# [Stored data]
********************

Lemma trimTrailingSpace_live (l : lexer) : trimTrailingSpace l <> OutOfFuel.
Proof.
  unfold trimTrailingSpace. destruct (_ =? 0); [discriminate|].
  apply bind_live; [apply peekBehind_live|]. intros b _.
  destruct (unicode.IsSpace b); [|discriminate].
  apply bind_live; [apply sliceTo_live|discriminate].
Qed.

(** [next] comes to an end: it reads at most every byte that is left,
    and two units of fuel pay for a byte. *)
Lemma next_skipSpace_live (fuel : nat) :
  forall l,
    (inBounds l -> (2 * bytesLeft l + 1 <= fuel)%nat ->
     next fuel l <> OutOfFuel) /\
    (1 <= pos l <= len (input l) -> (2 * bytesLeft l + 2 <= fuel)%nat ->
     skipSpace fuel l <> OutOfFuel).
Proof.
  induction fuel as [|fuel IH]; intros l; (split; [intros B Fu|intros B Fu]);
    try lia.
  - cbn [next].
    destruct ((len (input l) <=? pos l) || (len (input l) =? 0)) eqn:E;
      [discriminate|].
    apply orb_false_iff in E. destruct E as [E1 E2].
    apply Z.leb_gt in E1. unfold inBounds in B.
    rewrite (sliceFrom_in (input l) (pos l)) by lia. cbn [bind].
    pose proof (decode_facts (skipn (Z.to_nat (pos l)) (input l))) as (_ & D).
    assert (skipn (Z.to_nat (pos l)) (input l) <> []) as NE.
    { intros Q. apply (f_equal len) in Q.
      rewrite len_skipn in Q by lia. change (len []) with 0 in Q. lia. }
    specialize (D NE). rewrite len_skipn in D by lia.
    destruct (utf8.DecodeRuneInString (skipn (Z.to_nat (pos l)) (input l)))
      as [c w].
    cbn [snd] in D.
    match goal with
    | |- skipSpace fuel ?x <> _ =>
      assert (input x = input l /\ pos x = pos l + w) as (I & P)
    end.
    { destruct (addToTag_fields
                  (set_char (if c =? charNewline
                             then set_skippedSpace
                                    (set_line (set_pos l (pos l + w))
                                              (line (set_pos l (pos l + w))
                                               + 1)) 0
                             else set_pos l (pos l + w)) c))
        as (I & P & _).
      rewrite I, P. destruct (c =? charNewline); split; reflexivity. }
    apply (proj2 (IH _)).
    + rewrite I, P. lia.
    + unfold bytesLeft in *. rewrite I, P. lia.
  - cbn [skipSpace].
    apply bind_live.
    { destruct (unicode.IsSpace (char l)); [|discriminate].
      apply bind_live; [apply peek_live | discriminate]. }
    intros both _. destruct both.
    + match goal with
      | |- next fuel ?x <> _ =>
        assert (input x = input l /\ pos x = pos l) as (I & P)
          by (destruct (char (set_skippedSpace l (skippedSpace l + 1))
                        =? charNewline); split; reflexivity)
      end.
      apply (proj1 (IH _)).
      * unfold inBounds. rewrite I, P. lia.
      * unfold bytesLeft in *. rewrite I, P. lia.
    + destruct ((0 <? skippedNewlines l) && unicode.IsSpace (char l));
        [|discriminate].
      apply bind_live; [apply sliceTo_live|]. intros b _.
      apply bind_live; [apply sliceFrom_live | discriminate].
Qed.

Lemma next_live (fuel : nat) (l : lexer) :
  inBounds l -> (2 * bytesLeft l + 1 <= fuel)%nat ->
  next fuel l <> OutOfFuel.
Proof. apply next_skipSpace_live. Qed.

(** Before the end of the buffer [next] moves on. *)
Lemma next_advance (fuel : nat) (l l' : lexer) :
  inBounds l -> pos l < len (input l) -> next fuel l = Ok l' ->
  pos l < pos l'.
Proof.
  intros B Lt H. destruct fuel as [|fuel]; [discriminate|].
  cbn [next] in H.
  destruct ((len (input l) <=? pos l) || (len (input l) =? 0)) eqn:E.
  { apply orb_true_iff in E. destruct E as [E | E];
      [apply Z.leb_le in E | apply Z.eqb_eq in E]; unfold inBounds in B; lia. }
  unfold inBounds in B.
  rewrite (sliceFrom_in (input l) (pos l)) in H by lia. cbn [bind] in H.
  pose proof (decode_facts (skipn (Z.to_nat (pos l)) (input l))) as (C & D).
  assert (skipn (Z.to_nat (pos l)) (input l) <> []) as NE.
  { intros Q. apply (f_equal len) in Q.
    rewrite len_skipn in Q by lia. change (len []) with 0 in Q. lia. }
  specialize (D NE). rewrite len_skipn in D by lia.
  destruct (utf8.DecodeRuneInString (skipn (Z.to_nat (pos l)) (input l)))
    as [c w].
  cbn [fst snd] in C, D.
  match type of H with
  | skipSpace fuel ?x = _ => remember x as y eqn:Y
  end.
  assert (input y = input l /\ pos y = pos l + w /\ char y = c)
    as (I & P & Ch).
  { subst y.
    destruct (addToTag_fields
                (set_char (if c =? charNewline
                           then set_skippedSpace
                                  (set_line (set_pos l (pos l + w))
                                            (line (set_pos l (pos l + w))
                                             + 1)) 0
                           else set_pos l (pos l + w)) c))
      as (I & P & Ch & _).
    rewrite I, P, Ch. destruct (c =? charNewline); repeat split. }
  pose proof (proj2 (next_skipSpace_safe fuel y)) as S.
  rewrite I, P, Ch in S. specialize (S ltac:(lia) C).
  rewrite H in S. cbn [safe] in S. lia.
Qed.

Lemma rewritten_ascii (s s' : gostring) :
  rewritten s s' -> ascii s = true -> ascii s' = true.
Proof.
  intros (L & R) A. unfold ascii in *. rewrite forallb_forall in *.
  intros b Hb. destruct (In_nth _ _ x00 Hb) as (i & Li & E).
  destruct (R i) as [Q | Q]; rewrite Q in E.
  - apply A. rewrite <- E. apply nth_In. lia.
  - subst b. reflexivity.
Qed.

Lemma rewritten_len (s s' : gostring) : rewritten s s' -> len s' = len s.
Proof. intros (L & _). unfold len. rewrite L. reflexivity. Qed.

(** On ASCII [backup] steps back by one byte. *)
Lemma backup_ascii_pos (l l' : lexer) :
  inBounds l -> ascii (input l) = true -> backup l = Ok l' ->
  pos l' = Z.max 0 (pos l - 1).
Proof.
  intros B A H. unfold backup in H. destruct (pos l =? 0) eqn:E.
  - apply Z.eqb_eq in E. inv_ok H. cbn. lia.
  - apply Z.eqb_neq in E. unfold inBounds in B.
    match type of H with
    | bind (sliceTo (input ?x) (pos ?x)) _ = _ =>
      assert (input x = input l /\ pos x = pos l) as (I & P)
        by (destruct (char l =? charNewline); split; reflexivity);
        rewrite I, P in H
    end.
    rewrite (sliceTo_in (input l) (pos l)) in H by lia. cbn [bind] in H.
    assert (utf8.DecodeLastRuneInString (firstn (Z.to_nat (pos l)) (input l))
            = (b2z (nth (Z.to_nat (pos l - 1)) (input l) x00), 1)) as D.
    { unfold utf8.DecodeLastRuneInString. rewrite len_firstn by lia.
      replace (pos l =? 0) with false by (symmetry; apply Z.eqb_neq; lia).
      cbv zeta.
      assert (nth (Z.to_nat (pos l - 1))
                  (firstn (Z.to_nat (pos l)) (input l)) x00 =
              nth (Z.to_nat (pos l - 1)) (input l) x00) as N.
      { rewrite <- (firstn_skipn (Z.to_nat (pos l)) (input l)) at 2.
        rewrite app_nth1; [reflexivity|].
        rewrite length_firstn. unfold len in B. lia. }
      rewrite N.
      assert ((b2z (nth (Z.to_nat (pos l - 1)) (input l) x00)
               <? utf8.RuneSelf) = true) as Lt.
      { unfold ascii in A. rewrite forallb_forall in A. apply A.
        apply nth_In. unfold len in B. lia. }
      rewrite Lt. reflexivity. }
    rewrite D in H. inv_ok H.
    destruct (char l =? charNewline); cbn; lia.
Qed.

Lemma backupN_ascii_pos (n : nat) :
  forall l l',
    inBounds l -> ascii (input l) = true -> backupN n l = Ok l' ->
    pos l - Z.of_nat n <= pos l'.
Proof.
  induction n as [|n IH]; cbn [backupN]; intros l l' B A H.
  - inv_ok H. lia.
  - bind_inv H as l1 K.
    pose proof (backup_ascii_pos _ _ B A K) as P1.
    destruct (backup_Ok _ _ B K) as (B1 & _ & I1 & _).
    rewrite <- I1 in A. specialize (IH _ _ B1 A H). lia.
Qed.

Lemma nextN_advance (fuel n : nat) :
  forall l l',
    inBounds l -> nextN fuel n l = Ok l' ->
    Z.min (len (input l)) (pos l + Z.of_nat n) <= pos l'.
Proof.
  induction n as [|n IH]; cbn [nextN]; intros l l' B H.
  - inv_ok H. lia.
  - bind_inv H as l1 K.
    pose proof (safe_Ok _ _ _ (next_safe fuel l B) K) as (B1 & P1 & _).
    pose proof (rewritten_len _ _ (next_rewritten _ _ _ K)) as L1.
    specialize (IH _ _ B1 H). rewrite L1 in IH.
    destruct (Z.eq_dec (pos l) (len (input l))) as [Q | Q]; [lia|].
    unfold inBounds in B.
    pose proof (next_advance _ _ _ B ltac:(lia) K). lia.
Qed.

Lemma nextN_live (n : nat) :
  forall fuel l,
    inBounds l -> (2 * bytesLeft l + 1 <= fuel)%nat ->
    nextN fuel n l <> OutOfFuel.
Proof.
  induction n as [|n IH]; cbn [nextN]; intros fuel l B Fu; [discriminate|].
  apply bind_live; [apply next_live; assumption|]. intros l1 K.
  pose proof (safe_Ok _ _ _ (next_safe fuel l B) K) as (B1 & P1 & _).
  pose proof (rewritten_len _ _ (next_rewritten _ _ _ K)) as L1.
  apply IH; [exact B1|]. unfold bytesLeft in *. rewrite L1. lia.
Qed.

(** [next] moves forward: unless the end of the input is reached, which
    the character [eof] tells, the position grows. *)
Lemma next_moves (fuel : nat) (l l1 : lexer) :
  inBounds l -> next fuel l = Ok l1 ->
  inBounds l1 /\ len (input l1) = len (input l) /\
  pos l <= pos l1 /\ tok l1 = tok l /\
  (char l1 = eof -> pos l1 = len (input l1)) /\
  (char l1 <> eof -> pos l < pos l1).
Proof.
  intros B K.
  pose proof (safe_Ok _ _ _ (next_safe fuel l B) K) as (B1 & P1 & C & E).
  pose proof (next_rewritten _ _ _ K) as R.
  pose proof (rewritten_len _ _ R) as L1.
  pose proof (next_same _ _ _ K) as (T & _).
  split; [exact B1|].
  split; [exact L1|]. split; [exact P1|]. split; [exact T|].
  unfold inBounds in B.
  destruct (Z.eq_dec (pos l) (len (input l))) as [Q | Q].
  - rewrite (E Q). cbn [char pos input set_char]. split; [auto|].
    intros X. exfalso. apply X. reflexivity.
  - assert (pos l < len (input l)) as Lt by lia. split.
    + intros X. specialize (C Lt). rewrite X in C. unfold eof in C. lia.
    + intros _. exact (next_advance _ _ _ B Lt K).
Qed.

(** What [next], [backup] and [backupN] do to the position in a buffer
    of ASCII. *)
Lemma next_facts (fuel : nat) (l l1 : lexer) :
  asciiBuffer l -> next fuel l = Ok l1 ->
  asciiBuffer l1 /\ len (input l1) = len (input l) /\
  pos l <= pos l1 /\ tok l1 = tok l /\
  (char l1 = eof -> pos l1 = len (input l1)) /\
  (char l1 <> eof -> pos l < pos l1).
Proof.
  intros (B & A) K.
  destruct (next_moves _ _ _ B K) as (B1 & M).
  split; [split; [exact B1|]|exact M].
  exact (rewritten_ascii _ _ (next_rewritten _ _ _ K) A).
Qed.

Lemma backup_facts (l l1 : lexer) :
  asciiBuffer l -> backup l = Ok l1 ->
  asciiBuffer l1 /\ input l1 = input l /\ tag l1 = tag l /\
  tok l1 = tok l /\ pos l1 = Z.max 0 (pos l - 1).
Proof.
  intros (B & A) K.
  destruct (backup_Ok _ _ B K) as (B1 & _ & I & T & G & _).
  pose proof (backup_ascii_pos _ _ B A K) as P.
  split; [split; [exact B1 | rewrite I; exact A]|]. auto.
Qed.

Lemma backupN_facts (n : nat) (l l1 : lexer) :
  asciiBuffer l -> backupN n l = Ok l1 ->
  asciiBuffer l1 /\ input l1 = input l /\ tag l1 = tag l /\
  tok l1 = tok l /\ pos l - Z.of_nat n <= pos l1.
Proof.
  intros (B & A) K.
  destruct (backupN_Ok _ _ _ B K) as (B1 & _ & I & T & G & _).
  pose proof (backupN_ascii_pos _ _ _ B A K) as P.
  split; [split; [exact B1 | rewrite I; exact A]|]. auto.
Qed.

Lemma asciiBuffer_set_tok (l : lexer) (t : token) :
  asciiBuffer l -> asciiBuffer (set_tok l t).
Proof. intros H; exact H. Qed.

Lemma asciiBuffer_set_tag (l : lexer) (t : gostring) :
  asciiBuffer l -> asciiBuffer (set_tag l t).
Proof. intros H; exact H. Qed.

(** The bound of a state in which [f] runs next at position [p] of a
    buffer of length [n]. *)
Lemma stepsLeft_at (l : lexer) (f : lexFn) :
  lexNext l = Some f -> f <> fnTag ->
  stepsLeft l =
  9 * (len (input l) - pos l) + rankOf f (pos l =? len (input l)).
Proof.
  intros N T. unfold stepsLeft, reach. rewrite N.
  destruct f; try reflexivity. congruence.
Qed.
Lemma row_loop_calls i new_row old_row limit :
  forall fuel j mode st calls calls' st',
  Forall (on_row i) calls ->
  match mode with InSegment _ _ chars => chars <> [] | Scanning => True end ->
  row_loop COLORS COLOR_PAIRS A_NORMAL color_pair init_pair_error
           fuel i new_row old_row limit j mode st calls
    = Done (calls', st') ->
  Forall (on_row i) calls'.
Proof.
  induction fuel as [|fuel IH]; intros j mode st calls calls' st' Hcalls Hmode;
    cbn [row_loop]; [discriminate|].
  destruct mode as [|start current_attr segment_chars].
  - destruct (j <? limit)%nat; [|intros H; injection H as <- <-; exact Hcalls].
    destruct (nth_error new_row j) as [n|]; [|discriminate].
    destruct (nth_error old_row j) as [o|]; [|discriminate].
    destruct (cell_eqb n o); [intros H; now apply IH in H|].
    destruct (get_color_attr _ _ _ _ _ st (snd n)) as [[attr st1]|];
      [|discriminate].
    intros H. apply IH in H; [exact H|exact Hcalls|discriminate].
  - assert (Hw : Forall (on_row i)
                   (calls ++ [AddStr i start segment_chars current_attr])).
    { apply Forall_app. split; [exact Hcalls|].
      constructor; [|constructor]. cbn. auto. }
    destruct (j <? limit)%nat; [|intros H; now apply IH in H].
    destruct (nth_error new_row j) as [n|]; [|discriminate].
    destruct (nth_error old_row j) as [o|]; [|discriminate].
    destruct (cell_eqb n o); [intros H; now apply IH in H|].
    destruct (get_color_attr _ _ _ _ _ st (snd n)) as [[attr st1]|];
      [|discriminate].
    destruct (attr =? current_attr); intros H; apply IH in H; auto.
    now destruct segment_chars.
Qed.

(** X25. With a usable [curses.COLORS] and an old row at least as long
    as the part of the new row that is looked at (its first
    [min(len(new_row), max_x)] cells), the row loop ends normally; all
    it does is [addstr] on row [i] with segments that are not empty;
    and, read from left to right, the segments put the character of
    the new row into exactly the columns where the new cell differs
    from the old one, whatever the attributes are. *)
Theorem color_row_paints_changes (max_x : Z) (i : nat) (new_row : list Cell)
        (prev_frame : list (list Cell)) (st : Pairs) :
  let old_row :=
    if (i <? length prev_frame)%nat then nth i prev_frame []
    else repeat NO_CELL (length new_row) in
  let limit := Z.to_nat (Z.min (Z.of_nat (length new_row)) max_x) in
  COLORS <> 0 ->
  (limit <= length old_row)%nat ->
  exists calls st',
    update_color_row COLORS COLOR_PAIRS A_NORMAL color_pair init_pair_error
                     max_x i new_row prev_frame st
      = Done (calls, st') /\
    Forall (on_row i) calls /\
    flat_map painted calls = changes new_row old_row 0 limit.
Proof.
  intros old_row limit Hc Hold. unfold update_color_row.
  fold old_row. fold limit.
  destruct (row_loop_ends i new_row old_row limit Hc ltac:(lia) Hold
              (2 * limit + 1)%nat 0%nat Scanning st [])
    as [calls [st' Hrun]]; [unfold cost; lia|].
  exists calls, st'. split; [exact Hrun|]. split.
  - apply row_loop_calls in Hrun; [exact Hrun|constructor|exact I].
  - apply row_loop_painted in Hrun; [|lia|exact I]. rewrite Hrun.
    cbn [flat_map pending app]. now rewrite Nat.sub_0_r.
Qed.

********************

In the records, locate each line holding the string "position" and copy it.

    the character [eof] tells, the position grows. *)
(** What [next], [backup] and [backupN] do to the position in a buffer
(** The bound of a state in which [f] runs next at position [p] of a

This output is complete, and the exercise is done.